Lagern Sie das Holz erhöht auf einer Palette oder einer anderen Unterlage, die den direkten Kontakt mit der Bodenfeuchtigkeit verhindert. Wenn Sie diese Art der Lagerung wählen, eignet sich ein Wellblech aus Metall gut als Abdeckung. Es erwärmt sich im Sommer und beschleunigt dadurch die Trocknung. Wenn Sie den Holzstapel mit einer Plane abdecken, achten Sie darauf, dass sich an ihrer Innenseite kein Kondenswasser sammelt. Andernfalls kann das Holz Schaden nehmen.
Sie können diese Art der Lagerung auch optisch ansprechend gestalten, indem Sie den Holzstapel kreisförmig aufschichten. Diese Methode ist in Osteuropa weit verbreitet, erfordert jedoch etwas mehr Zeit und Geschick.
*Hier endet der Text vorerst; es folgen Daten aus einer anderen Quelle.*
(** ** The difference to the snapshot *)

Section snapshot.
Context (working : list StoredMemoryUnit) (Hsound : Forall sound working).
Context (Hfresh : ∀ i, new_unit_id i ∉ ids_of working).

Notation start := (mkCompilation working ∅ [] 0).

(** What a compiled job is: authorized touches, units born now, and the
    composed ones among them. *)
Record compiled (st : Compilation) : Prop := {
  cp_effects : ∃ us, effect new_unit_id input now mine (authorized (co_working st)) [] start st us;
  cp_composed : ∃ st1 new es, effects new_unit_id input now mine anyone [] start st1 ∧
    co_working st = co_working st1 ++ new ∧ co_new_edges st = co_new_edges st1 ++ es ∧
    Forall (composed_from input now (co_working st1) es) new;
}.

Lemma compile_compiled st actions :
  compile_candidates a_recency new_unit_id new_edge_id input now working = Ok (st, actions) →
  compiled st.
Proof.
  unfold compile_candidates. intros ([st1 acts] & Ha & Hok)%result_bind_ok. cbn [fst snd] in Hok.
  destruct (compose_inferred_beliefs _ _ _ _ st1) as [st2 composed] eqn:Ec.
  injection Hok as <- _.
  assert (all_sound start) as Hs by exact Hsound.
  pose proof (admit_all_anyone _ _ _ _ _ (reflexivity _) Hs Ha) as E1.
  split.
  - assert (embeds (co_working st1) (co_working st2)) as He.
    { apply (compose_effects _ _ _ _ _ mine anyone) in Ec as (new & es & E & _); [|done..].
      eapply effects_embeds. by exists new. }
    destruct (admit_all_authorized (rx_candidates input) _ _ _ _ (co_working st2)
                (reflexivity _) He Hs Ha) as [us1 E].
    apply (compose_effects _ _ _ _ _ mine (authorized (co_working st2))) in Ec
      as (new & es & E' & _); [|(apply authorized_content || done)..].
    destruct (effect_trans _ _ _ _ _ _ (authorized_content _) _ _ _ _ _ _ E E') as (us & Eus & _).
    by exists us.
  - apply (compose_effects _ _ _ _ _ mine anyone) in Ec as (new & es & _ & Hw & He & Hc); [|done..].
    by exists st1, new, es.
Qed.

Lemma compiled_split st : compiled st → ∃ ts,
  Forall2 (touched now (authorized (co_working st))) working ts ∧
  co_working st = ts ++ new_units_of st ∧
  effect new_unit_id input now mine (authorized (co_working st)) [] start st (new_units_of st) ∧
  unit_updates_of now (originals_of working) st = omap (unit_update now (originals_of working)) ts.
Proof.
  intros [[us E] _]. pose proof E as [(ts & W & T) _ I _ _ N _]. cbn in T, N.
  assert (ids_of ts = ids_of working) as Eids.
  { by eapply touched_ids. }
  assert (∀ u, u ∈ ts → mu_id u ∉ co_new_ids st) as Hts.
  { intros u Hu. rewrite N, union_empty_l_L, elem_of_list_to_set. intros (v & Ev & Hv)%list_elem_of_fmap.
    destruct (I v Hv) as (j & Hj & _). apply (Hfresh j). rewrite <-Eids, <-Hj, <-Ev.
    by apply list_elem_of_fmap_2. }
  assert (∀ u, u ∈ us → mu_id u ∈ co_new_ids st) as Hus.
  { intros u Hu. rewrite N, union_empty_l_L, elem_of_list_to_set. by apply list_elem_of_fmap_2. }
  assert (new_units_of st = us) as Hnew.
  { unfold new_units_of. rewrite W, retain_app, retain_none, retain_all; [done|..];
      intros u Hu; [by apply bool_decide_eq_true, Hus|by apply bool_decide_eq_false, Hts]. }
  exists ts. rewrite Hnew. split_and!; [done..|]. unfold unit_updates_of.
  rewrite W, retain_app, retain_all, retain_none, app_nil_r; [done|..]; intros u Hu.
  - apply negb_false_iff. by apply bool_decide_eq_true, Hus.
  - apply negb_true_iff. by apply bool_decide_eq_false, Hts.
Qed.
End snapshot.
End job.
Eine Plane ist dabei nicht nötig, da das Wasser bei dieser Technik nach außen abläuft.

Lagern Sie Ihr Brennholz unter dem Vordach eines Schuppens oder an einer Mauer
Diese zweite Möglichkeit der Brennholzlagerung ist teurer. Dafür müssen Sie sich weder um Witterungseinflüsse noch um die Optik Ihres Gartens sorgen. Der ideale Standort für Ihren Holzunterstand ist Süd- bis Südostlage, damit das Holz schneller trocknet. Idealerweise steht der Unterstand an einer windigen, weniger geschützten Stelle im Garten. Nordlagen sollten Sie wegen der höheren Feuchtigkeit vermeiden.
Wie bei der Lagerung unter einer Plane sollten Sie eine Palette oder eine andere Unterlage unter den Holzstapel legen, um den Kontakt mit der Bodenfeuchtigkeit zu verhindern. Bei einem Untergrund aus Beton oder Stein ist diese Vorsichtsmaßnahme möglicherweise nicht erforderlich.
Diese Art der Lagerung kann allerdings Ungeziefer wie Ratten oder Steinmarder anlocken. Dadurch können Schäden im Garten oder am Haus entstehen.

Wann und wie lange sollten Sie Ihr Brennholz lagern?
Theoretisch müssen die meisten Holzarten mindestens sechs Monate in einem gut belüfteten Unterstand trocknen, bevor Sie sie verwenden können. Wie lange das Holz tatsächlich trocknen muss, hängt jedoch von seiner Dichte, dem Zeitpunkt des Fällens, der Holzart und den geografischen Bedingungen an Ihrem Standort ab.
Eine der besten Zeiten, um Brennholz einzulagern, ist der Beginn des Frühjahrs oder das Ende des Winters. Zu dieser Zeit stehen die Bäume nicht im Saft und enthalten weniger Wasser. Das Holz kann dann mit einem geringeren Wassergehalt zu trocknen beginnen.
Wenn Sie das Holz richtig lagern, können Sie es grundsätzlich bereits im folgenden Winter verbrennen. Verbrennen Sie niemals feuchtes Holz! Das würde nicht nur den Heizwert deutlich verringern, sondern auch Ihre Gesundheit gefährden. Frisches Holz setzt zahlreiche gesundheitsschädliche Moleküle frei. Wenn aus Ihren Holzscheiten Blasen und Wasser austreten, verwenden Sie dieses Holz sofort nicht mehr.

Wie sollten Sie Ihr Brennholz aufschichten?
Beim Lagern von Brennholz gilt: Je besser die Luft zirkuliert, desto schneller und wirksamer trocknet es. Schichten Sie die Holzscheite abwechselnd längs und quer, sodass sie senkrecht zueinander liegen. Dadurch wird der Stapel besser belüftet und zugleich deutlich stabiler. Bei einem Stapel, dessen Holzscheite alle in dieselbe Richtung liegen, besteht die Gefahr, dass er an den Seiten einstürzt. Es gibt auch Gestelle oder Pfosten zum Einsetzen in den Boden, die den Stapel sichern. Mit der versetzten Anordnung der Holzscheite können Sie sich diese zusätzlichen Kosten sparen.